The Malmö Incubator and Yalla Trappan contain elements that are in line with the activity policy and “work line” in labour market policy, where social enterprises are highlighted as a possible way to go from welfare dependency to receiving a salary from work. Social enterprises are described by the Swedish Agency for Economic and Regional Growth (Tillväxtverket) as aiming to integrate persons with a marginal position in relation to the labour market. Social enterprises are further defined with positive qualities such as involvement of employees, social cohesion and empowerment. They are also closely linked to possibilities for receiving EU funding through the structural funds, e.g. Equal. Both these projects are closely connected to the public administration of unemployment services as regards the target groups for the projects and the possibility for individual users to receive benefits while participating. The foundation of Områdesprogrammet can in turn be traced to ideas of neighbourhood revitalisation of run-down “segregated” areas suffering from socio-economic stagnation, which is implemented in different European cities.
Common features among the studied innovations are that they all take a kind of holistic approach, and they contain different elements such as employment, training, membership in social cooperatives or becoming entrepreneurs. Another common trait is the projects’ aims in investing in their users’ personal capabilities.

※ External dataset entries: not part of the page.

(* ===== verification/_CoqProject ===== *)
-Q . S2P
Prelude.v
GoStd.v
Json.v
JsonTree.v
Rfc3339.v
Effects.v
World.v
Rand.v
Domain.v
Pool.v
Ports.v
Discovery.v
Poll.v
StorageProof.v
Update.v
Redis.v
Consumer.v
Queue.v
Codec.v
IpConfig.v
Loadtest.v
Ton.v
LiteClient.v
Postgres.v
DirectProvider.v
Dht.v
App.v
Typed.v
Agent.v
Boot.v
Metrics.v
System.v
Announce.v
Wallets.v
Workers.v
Delivery.v
Triggers.v
Fleet.v
Progress.v
Payments.v
Pipeline.v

A further commonality is that innovations are based on collaboration and partnerships. On the one hand, these are inter-sectorial partnerships between the city administration, Malmö University and stakeholders within the civil society; on the other hand, they are intra-sectorial collaborations – between different units within the public sector.
Both top-down and bottom-up
The studied innovations contain both top-down and bottom-up elements. They are initiated top-down by political or professional initiatives, and the city administration of Malmö is a key stakeholder in the initiation processes. The possibility of EU funding is an important enabling factor. At the same time, all three projects aim to initiate and support local initiatives, i.e. promoting bottom-up activities.

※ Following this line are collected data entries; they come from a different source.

(* ===== verification/JsonTree.v ===== *)
(** [encoding/json]: the tree of a JSON text, its printing as [json.Marshal]
    prints it, and the parser of [json.Unmarshal] and [json.Decoder]. *)

From S2P Require Import Prelude GoStd Json.

(** ** Trees

    A number is its literal; an object is its list of members, in order and
    with duplicates. *)
Inductive json :=
| JNull
| JBool (b : bool)
| JNum (lit : list ascii)
| JStr (s : string)
| JArr (l : list json)
| JObj (ms : list (string * json)).

Section json_ind'.
Variable P : json → Prop.
Hypothesis Hnull : P JNull.
Hypothesis Hbool : ∀ b, P (JBool b).
Hypothesis Hnum : ∀ lit, P (JNum lit).
Hypothesis Hstr : ∀ s, P (JStr s).
Hypothesis Harr : ∀ l, Forall P l → P (JArr l).
Hypothesis Hobj : ∀ ms, Forall (λ m, P m.2) ms → P (JObj ms).

(** Induction with the hypothesis on every element and every member. *)
Fixpoint json_ind' (j : json) : P j :=
  match j with
  | JNull => Hnull
  | JBool b => Hbool b
  | JNum lit => Hnum lit
  | JStr s => Hstr s
  | JArr l => Harr l ((fix go l := match l return Forall P l with
                       | [] => Forall_nil_2 _
                       | x :: l => Forall_cons_2 _ _ _ (json_ind' x) (go l)
                       end) l)
  | JObj ms => Hobj ms ((fix go l := match l return Forall (λ m, P m.2) l with
                         | [] => Forall_nil_2 _
                         | x :: l => Forall_cons_2 (λ m, P m.2) _ _ (json_ind' x.2) (go l)
                         end) ms)
  end.
End json_ind'.

(** Nesting of arrays and objects. *)
Fixpoint depth (j : json) : nat :=
  match j with
  | JArr l => S (foldr (λ x n, Nat.max (depth x) n) O l)
  | JObj ms => S (foldr (λ m n, Nat.max (depth m.2) n) O ms)
  | _ => O
  end.

(** ** Printing *)
Definition sep_by (sep : ascii) (l : list (list ascii)) : list ascii :=
  match l with
  | [] => []
  | x :: l => x ++ mjoin ((λ y, sep :: y) <$> l)
  end.

Definition COMMA : Z := 44.
Definition COLON : Z := 58.

Fixpoint print (j : json) : list ascii :=
  match j with
  | JNull => bytes "null"
  | JBool true => bytes "true"
  | JBool false => bytes "false"
  | JNum lit => lit
  | JStr s => quote s
  | JArr l => char 91 :: sep_by (char COMMA) (print <$> l) ++ [char 93]
  | JObj ms =>
      char 123 :: sep_by (char COMMA) ((λ m, quote m.1 ++ char COLON :: print m.2) <$> ms) ++ [char 125]
  end.

(** ** Numbers *)

(** [strconv.AppendInt(b, z, 10)] and [AppendUint]. *)
Definition int_lit (z : Z) : list ascii :=
  (if z <? 0 then [char 45] else []) ++ format_digits 20 (Z.abs z) [].
Definition JInt (z : Z) : json := JNum (int_lit z).

(** The digits at the front. *)
Fixpoint digits (l : list ascii) : list ascii * list ascii :=
  match l with
  | c :: l' => if is_digit c then let (d, rest) := digits l' in (c :: d, rest) else ([], l)
  | [] => ([], [])
  end.

(** One digit at least. *)
Definition digits1 (l : list ascii) : option (list ascii * list ascii) :=
  match digits l with ([], _) => None | dr => Some dr end.

(** The integer part: [0] stands alone. *)
Definition int_part (l : list ascii) : option (list ascii * list ascii) :=
  match l with
  | c :: l' =>
      if is_char 48 c then Some ([c], l') else digits1 l
  | [] => None
  end.

(** An optional part: [None] is a syntax error. *)
Definition opt_part (head : ascii → bool) (sign : bool) (l : list ascii) : option (list ascii * list ascii) :=
  match l with
  | c :: l' =>
      if head c then
        let sgn := match l' with
                   | s :: l2 => if sign && (is_char 43 s || is_char 45 s) then ([s], l2) else ([], l')
                   | [] => ([], [])
                   end in
        '(d, rest) ← digits1 (snd sgn); Some (c :: fst sgn ++ d, rest)
      else Some ([], l)
  | [] => Some ([], [])
  end.

Definition number (l : list ascii) : option (list ascii * list ascii) :=
  let neg := match l with
             | c :: l' => if is_char 45 c then ([c], l') else ([], l)
             | [] => ([], [])
             end in
  '(i, l1) ← int_part (snd neg);
  '(f, l2) ← opt_part (is_char 46) false l1;
  '(e, l3) ← opt_part (λ c, is_char 101 c || is_char 69 c) true l2;
  Some (fst neg ++ i ++ f ++ e, l3).

(** ** Parsing *)
Definition is_space (c : ascii) : bool :=
  is_char 32 c || is_char 9 c || is_char 10 c || is_char 13 c.
Fixpoint skip (l : list ascii) : list ascii :=
  match l with
  | c :: l' => if is_space c then skip l' else l
  | [] => []
  end.

Definition expect (word l : list ascii) (j : json) : option (json * list ascii) :=
  if decide (word = take (length word) l) then Some (j, drop (length word) l) else None.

Områdesprogrammet in Holma-Kroksbäck reaches out to and supports local initiatives. In some cases, it can act as a support structure for new ideas, providing start-up education, material and contacts as in the ongoing process with the Info Centre in Kroksbäck. In other cases, it co-produces these ideas. The Malmö Incubator is all about supporting and promoting the participants’ entrepreneurial ideas. Yalla Trappan focuses on women’s entrepreneurship, and workers in the project can become members. Through operating the project as a co-operative, it enables the users to have a degree of influence on the concrete activities.
Sustainability and the mismatch between public systems and innovations
Incorporating a project within the public administrative system can facilitate sustainability and counteract the risks of “project economy” – that good initiatives and projects end when the funding period of a project is over. Possible knowledge and competence gained in a project risk being lost when former staff members move to other tasks or projects. On the other hand, the public administrative system can counteract and put obstacles in the way of innovation and entrepreneurship. The rules and regulations for different types of employment benefits are not adjusted to self-employment and social enterprises. This is described as an obstacle in the Malmö Incubator.

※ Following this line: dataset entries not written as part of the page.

(* ===== verification/Rand.v ===== *)
(** [math/rand]: shuffling a slice. *)

From S2P Require Import Prelude GoStd Effects.

(** [rand.Shuffle(n, swap)]: for [i] from [n-1] down to 1, swap [i] with a
    random [j] of [0, i]. *)
Definition swap {A} (i j : nat) (l : list A) : list A :=
  match l !! i, l !! j with
  | Some x, Some y => <[j := x]> (<[i := y]> l)
  | _, _ => l
  end.
Fixpoint Shuffle {I A} (i : nat) (l : list A) : prog I (list A) :=
  match i with
  | O => mret l
  | S i' =>
      j ← go (Int31n (Z.of_nat i + 1));
      Shuffle i' (swap i (Z.to_nat j) l)
  end.

Lemma swap_perm {A} i j (l : list A) : swap i j l ≡ₚ l.
Proof.
  unfold swap. destruct (l !! i) as [x|] eqn:Hi, (l !! j) as [y|] eqn:Hj; [|done..].
  by apply Permutation_insert_swap.
Qed.

Lemma Shuffle_rwp {I : iface} {E : Env I} {A} i (l : list A) (tr : trace I) :
  rwp (Shuffle i l) (returns (λ s _, s ≡ₚ l)) tr.
Proof.
  revert l tr. induction i as [|i IH]; intros l tr; simpl; [done|].
  intros more j _. eapply rwp_mono; [apply IH|]. intros tr' [l'|s]; simpl; [|done].
  intros ->. apply swap_perm.
Qed.

Lemma Shuffle_depth {I : iface} {A} i (l : list A) : depth_le i (Shuffle (I:=I) i l).
Proof. revert l. induction i as [|i IH]; intros l; simpl; [done|]. intros j. apply IH. Qed.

As mentioned above, the studied projects/innovations are investing in their users’ personal capabilities, with the goal of helping them become employable and improving their living situation. In the case of Områdesprogrammet, the aim is to improve the living conditions of people living in the neighbourhood. At the same time, the innovations consist of small-scale projects, and it is therefore hard to draw conclusions on their impact on local government and local development.